Banking-as-a-Service, also called white-label banking is a system in which non-banking or non-financial institutions can embed financial services into their products. This definition would become easy to understand with a little more elaboration through this example- you may have seen companies that are not banks but offer payment services or loans to consumers by embedding digital banking into their systems. These companies are called BaaS providers, though banks can themselves create such platforms or work along with third-party financial services providers offering BaaS solutions.

Diving deep in the BaaS world, here are some more examples that are ready to teach you to a greater extent about it-

In some cases, BaaS acts as a backbone for financial app development. Betterment, a popular investing app is such banking-as-a-Service product.

Delivery of remittance is a great help to poor countries as it acts as a major source of income for them. The development of remittance software is a classic example of BaaS as banks become able to render their services with their partner financial institutions without any obligations.

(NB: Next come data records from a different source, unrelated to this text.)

(* ===== verification/BookTheorems.v ===== *)
(** What the order book guarantees to the engine and to its clients.

    The theorems speak of the pointer book of [MatchBook] in the states that
    requests can reach; their proofs go through the reference book. *)
From S2P Require Import Prelude.
From S2P Require Import Types.
From S2P Require Import MemPool.
From S2P Require Import Ring.
From S2P Require Import PriceLevels.
From S2P Require Import LevelsView.
From S2P Require Import MatchBook.
From S2P Require Import BookSpec.
From S2P Require Import BookRefinement.
From S2P Require Import BookInvariant.
From stdpp Require Import functions base gmap list sorting.
From Stdlib Require Import ZArith Lia.

Local Open Scope Z_scope.

(** Books that requests reach from a new book. *)
Definition reachable (t orders levels : Z) (b : MEOrderBook) : Prop :=
  exists b0 ops, MEOrderBook.make_sized t orders levels = Some b0 /\ 0 <= orders /\ 0 <= levels /\
    Forall op_wf ops /\ book_run ops b0 = Ok b.

(** Total quantity of the live orders. *)
Definition book_qty (b : MEOrderBook) : Z :=
  map_fold (λ _ x n, o_qty x + n) 0 (blocks b).

(** Total quantity of the public trades. *)
Fixpoint traded (evs : list BookEvent) : Z :=
  match evs with
  | [] => 0
  | Market u :: evs' => (if bool_decide (mu_type u = MD_TRADE) then mu_qty u else 0) + traded evs'
  | Response _ :: evs' => traded evs'
  end.

(** Quantity reported as filled to the order [k] on side [s]. *)
Fixpoint filled (k : Z * Z) (s : Side) (evs : list BookEvent) : Z :=
  match evs with
  | [] => 0
  | Response r :: evs' =>
      (if bool_decide (rs_type r = FILLED) && bool_decide ((rs_client_id r, rs_client_order_id r) = k)
          && bool_decide (rs_side r = s)
       then rs_exec_qty r else 0) + filled k s evs'
  | Market _ :: evs' => filled k s evs'
  end.

Fixpoint sum_fills (fs : list (MEOrder * Z)) : Z :=
  match fs with
  | [] => 0
  | (_, q) :: fs' => q + sum_fills fs'
  end.

(** Remaining quantity of the order of a client, if it is live. *)
Definition live_qty (k : Z * Z) (b : MEOrderBook) : option Z :=
  p ← bk_orders b !! k; x ← blocks b !! p; Some (o_qty x).

(** Requests used by the witnesses. *)
Definition demo_ops : list BookOp :=
  [OpAdd 1 1 0 BUY 100 10; OpAdd 2 1 0 BUY 100 5; OpAdd 3 1 0 SELL 99 12].
(* ===== verification/Socket.v ===== *)
(** Sockets: common/socket_utils.h.

    The system is a parameter: the answers to the calls, which may differ from
    call to call, the addresses of the interfaces and the resolver.  The state
    of a program is the calls it has made with their results, and [errno]. *)
From S2P Require Import Prelude.
From stdpp Require Import base strings pretty list.
From Stdlib Require Import ZArith Lia.

Local Open Scope Z_scope.

Record SocketCfg : Type := mkSocketCfg {
  sk_ip : string;
  sk_iface : string;
  sk_port : Z;
  sk_is_udp : bool;
  sk_is_listening : bool;
  sk_needs_so_timestamp : bool
}.

Definition default_SocketCfg : SocketCfg := mkSocketCfg EmptyString EmptyString (-1) false false false.

(** Streams print a [bool] as a number. *)
Definition bool_text (b : bool) : string := if b then "1" else "0".

Definition SocketCfg_toString (c : SocketCfg) : string :=
  "SocketCfg[ip:" +:+ sk_ip c +:+ " iface:" +:+ sk_iface c +:+ " port:" +:+ pretty (sk_port c) +:+
  " is_udp:" +:+ bool_text (sk_is_udp c) +:+ " is_listening:" +:+ bool_text (sk_is_listening c) +:+
  " needs_SO_timestamp:" +:+ bool_text (sk_needs_so_timestamp c) +:+ "]".

Definition MaxTCPServerBacklog : Z := 1024.

(** Linux. *)
Definition O_NONBLOCK : Z := 2048.
Definition EINTR : Z := 4.
Definition ENODEV : Z := 19.
Definition EINVAL : Z := 22.
Definition ETIMEDOUT : Z := 110.
Definition EINPROGRESS : Z := 115.

(** The address is in 224.0.0.0/4. *)
Definition in_multicast (host : Z) : bool := Z.shiftr host 28 =? 14.

Inductive SocketOption : Type :=
  | TCP_NODELAY
  | SO_TIMESTAMP
  | SO_REUSEADDR
  | IP_MULTICAST_IF (iface : Z)
  | IP_ADD_MEMBERSHIP (group iface : Z).

(** Addresses are host-order numbers; the wildcard is 0. *)
Inductive Syscall : Type :=
  | CallGetAddrInfo (node : string) (service : Z) (passive udp : bool)
  | CallFreeAddrInfo
  | CallSocket (udp : bool)
  | CallGetFlags (fd : Z)
  | CallSetFlags (fd flags : Z)
  | CallSetOption (fd : Z) (option : SocketOption)
  | CallConnect (fd address : Z)
  | CallPoll (fd timeout : Z)
  | CallGetError (fd : Z)
  | CallBind (fd address port : Z)
  | CallListen (fd backlog : Z)
  | CallClose (fd : Z).

#[export] Instance SocketOption_eq_dec : EqDecision SocketOption.
Proof. solve_decision. Defined.
#[export] Instance Syscall_eq_dec : EqDecision Syscall.
Proof. solve_decision. Defined.

(** [os_answer]: the result of the k-th call and the new [errno]; for
    [CallGetError], the second number is the error of the socket when the
    first is 0.  [os_interfaces]: name, whether the address is an IPv4 one, and
    its text. *)
Record System : Type := mkOs {
  os_answer : nat -> Syscall -> Z * Z;
  os_interfaces : option (list (string * bool * string));
  os_resolve : string -> Z -> list Z;
  os_pton : string -> option Z
}.

Record Program : Type := mkProgram {
  pg_trace : list (Syscall * (Z * Z));
  pg_errno : Z
}.

Section Socket.
Context (os : System).

(** ** A state monad with failure *)
Definition M (A : Type) : Type := Program -> res (A * Program).
#[local] Instance M_ret : MRet M := λ A a p, Ok (a, p).
#[local] Instance M_bind : MBind M := λ A B f m p, '(a, p) ← m p; f a p.

Definition require (b : bool) : M () := λ p, _ ← ASSERT b; Ok ((), p).
Definition errno : M Z := λ p, Ok (pg_errno p, p).
Definition set_errno (e : Z) : M () := λ p, Ok ((), mkProgram (pg_trace p) e).

(** A failed call sets [errno].  ([getaddrinfo] reports by its result; [errno]
    after it is only shown in the message of an ASSERT that failed.) *)
Definition call (c : Syscall) : M Z := λ p,
  let '(r, e) := os_answer os (length (pg_trace p)) c in
  Ok (r, mkProgram (pg_trace p ++ [(c, (r, e))]) (if r =? -1 then e else pg_errno p)).

(** [getsockopt] with [SO_ERROR]: the result and the error read. *)
Definition call_get_error (fd : Z) : M (Z * Z) := λ p,
  let c := CallGetError fd in
  let '(r, e) := os_answer os (length (pg_trace p)) c in
  Ok ((r, e), mkProgram (pg_trace p ++ [(c, (r, e))]) (if r =? -1 then e else pg_errno p)).

(** ** The helpers *)
Definition getIfaceIP (iface : string) : string :=
  match os_interfaces os with
  | None => EmptyString
  | Some l =>
      match list_find (λ '(name, ipv4, _), ipv4 = true /\ name = iface) l with
      | Some (_, (_, _, address)) => address
      | None => EmptyString
      end
  end.

Definition setNonBlocking (fd : Z) : M bool :=
  flags ← call (CallGetFlags fd);
  if flags =? -1 then mret false else
  if negb (Z.land flags O_NONBLOCK =? 0) then mret true else
  r ← call (CallSetFlags fd (Z.lor flags O_NONBLOCK));
  mret (negb (r =? -1)).

Definition disableNagle (fd : Z) : M bool :=
  r ← call (CallSetOption fd TCP_NODELAY); mret (negb (r =? -1)).

Definition setSOTimestamp (fd : Z) : M bool :=
  r ← call (CallSetOption fd SO_TIMESTAMP); mret (negb (r =? -1)).

Definition join (fd : Z) (ip iface : string) : M bool :=
  let iface_ip := getIfaceIP iface in
  if bool_decide (iface_ip = EmptyString) then _ ← set_errno ENODEV; mret false else
  match os_pton os ip with
  | Some group =>
      if in_multicast group then
        r ← call (CallSetOption fd (IP_ADD_MEMBERSHIP group (default 0 (os_pton os iface_ip))));
        mret (negb (r =? -1))
      else _ ← set_errno EINVAL; mret false
  | None => _ ← set_errno EINVAL; mret false
  end.

(** ** [createSocket] *)

(** The wait for a connection that is in progress; [fuel] bounds the
    interrupted calls. *)
Fixpoint wait_writable (fuel : nat) (fd : Z) : M Z :=
  match fuel with
  | O => λ _, Err NoFuel
  | S fuel =>
      ready ← call (CallPoll fd 5000);
      e ← errno;
      if (ready <? 0) && (e =? EINTR) then wait_writable fuel fd else mret ready
  end.

(** The result of a connection in progress. *)
Definition connect_result (fuel : nat) (fd : Z) : M Z :=
  ready ← wait_writable fuel fd;
  if 0 <? ready then
    '(r, value) ← call_get_error fd;
    if r =? 0 then mret value else errno
  else if ready =? 0 then mret ETIMEDOUT else errno.

Definition connect_error (fuel : nat) (fd address : Z) : M Z :=
  connected ← call (CallConnect fd address);
  if 0 <=? connected then mret 0 else
  e ← errno;
  if negb (e =? EINPROGRESS) then mret e else connect_result fuel fd.

(** One candidate; [inr]: the function returns. *)
Definition try_candidate (fuel : nat) (c : SocketCfg) (address : Z) : M (Z + Z) :=
  socket_fd ← call (CallSocket (sk_is_udp c));
  _ ← require (negb (socket_fd =? -1));
  ok ← setNonBlocking socket_fd;
  _ ← require ok;
  ok ← (if sk_is_udp c then mret true else disableNagle socket_fd);
  _ ← require ok;
  r ← (if sk_is_udp c && negb (sk_is_listening c) && in_multicast address then
         let iface_ip := getIfaceIP (sk_iface c) in
         _ ← require (negb (bool_decide (iface_ip = EmptyString)));
         _ ← require (bool_decide (is_Some (os_pton os iface_ip)));
         call (CallSetOption socket_fd (IP_MULTICAST_IF (default 0 (os_pton os iface_ip))))
       else mret 0);
  _ ← require (r =? 0);
  error ← (if sk_is_listening c then mret 0 else connect_error fuel socket_fd address);
  if negb (error =? 0) then
    _ ← call (CallClose socket_fd);
    _ ← call CallFreeAddrInfo;
    _ ← set_errno error;
    mret (inr (-1))
  else
  r ← (if sk_is_listening c then call (CallSetOption socket_fd SO_REUSEADDR) else mret 0);
  _ ← require (r =? 0);
  r ← (if sk_is_listening c
       then call (CallBind socket_fd (if sk_is_udp c then 0 else address) (sk_port c)) else mret 0);
  _ ← require (r =? 0);
  r ← (if negb (sk_is_udp c) && sk_is_listening c
       then call (CallListen socket_fd MaxTCPServerBacklog) else mret 0);
  _ ← require (r =? 0);
  ok ← (if sk_needs_so_timestamp c then setSOTimestamp socket_fd else mret true);
  _ ← require ok;
  mret (inl socket_fd).

(** The loop over the candidates. *)
Fixpoint try_candidates (fuel : nat) (c : SocketCfg) (candidates : list Z) (socket_fd : Z) : M (Z + Z) :=
  match candidates with
  | [] => mret (inl socket_fd)
  | address :: candidates =>
      r ← try_candidate fuel c address;
      match r with
      | inl fd => try_candidates fuel c candidates fd
      | inr result => mret (inr result)
      end
  end.

Definition createSocket (fuel : nat) (c : SocketCfg) : M Z :=
  let ip := if bool_decide (sk_ip c = EmptyString) then getIfaceIP (sk_iface c) else sk_ip c in
  rc ← call (CallGetAddrInfo ip (sk_port c) (sk_is_listening c) (sk_is_udp c));
  _ ← require (rc =? 0);
  r ← try_candidates fuel c (os_resolve os ip (sk_port c)) (-1);
  match r with
  | inr result => mret result
  | inl fd => _ ← call CallFreeAddrInfo; mret fd
  end.

(** ** What the calls leave behind *)
Definition Trace : Type := list (Syscall * (Z * Z)).

Definition opened (tr : Trace) : list Z :=
  omap (λ '(c, (r, _)), match c with CallSocket _ => if r =? -1 then None else Some r | _ => None end) tr.
Definition closed (tr : Trace) : list Z :=
  omap (λ '(c, _), match c with CallClose fd => Some fd | _ => None end) tr.
Definition resolved (tr : Trace) : nat :=
  length (omap (λ '(c, (r, _)), match c with CallGetAddrInfo _ _ _ _ => if r =? 0 then Some () else None | _ => None end) tr).
Definition freed (tr : Trace) : nat :=
  length (omap (λ '(c, _), match c with CallFreeAddrInfo => Some () | _ => None end) tr).

(** The call was made and succeeded. *)
Definition done_ok (c : Syscall) (tr : Trace) : Prop := exists e, (c, (0, e)) ∈ tr.
Definition not_failed (c : Syscall) (tr : Trace) : Prop := exists r e, (c, (r, e)) ∈ tr /\ r <> -1.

Similarly, mortgage and money lending are two essential services in banking, and often collaborate with third-party financial institutions to reach a broader audience base. Banking-as-a-Service enables the development of mortgage software and money lending apps.

All these services are implemented by a third party and provided and supported by a bank. Banking as a Service adding more wings to the existing digital financial services and allowing licensed banks to expand their customer base. The association of third party and banking organizations will surely bring more new useful services to make banking capabilities more enjoyable for customers. The disruption in the financial services sector will come to an end, and transparency & reach to banking capabilities will increase on the go.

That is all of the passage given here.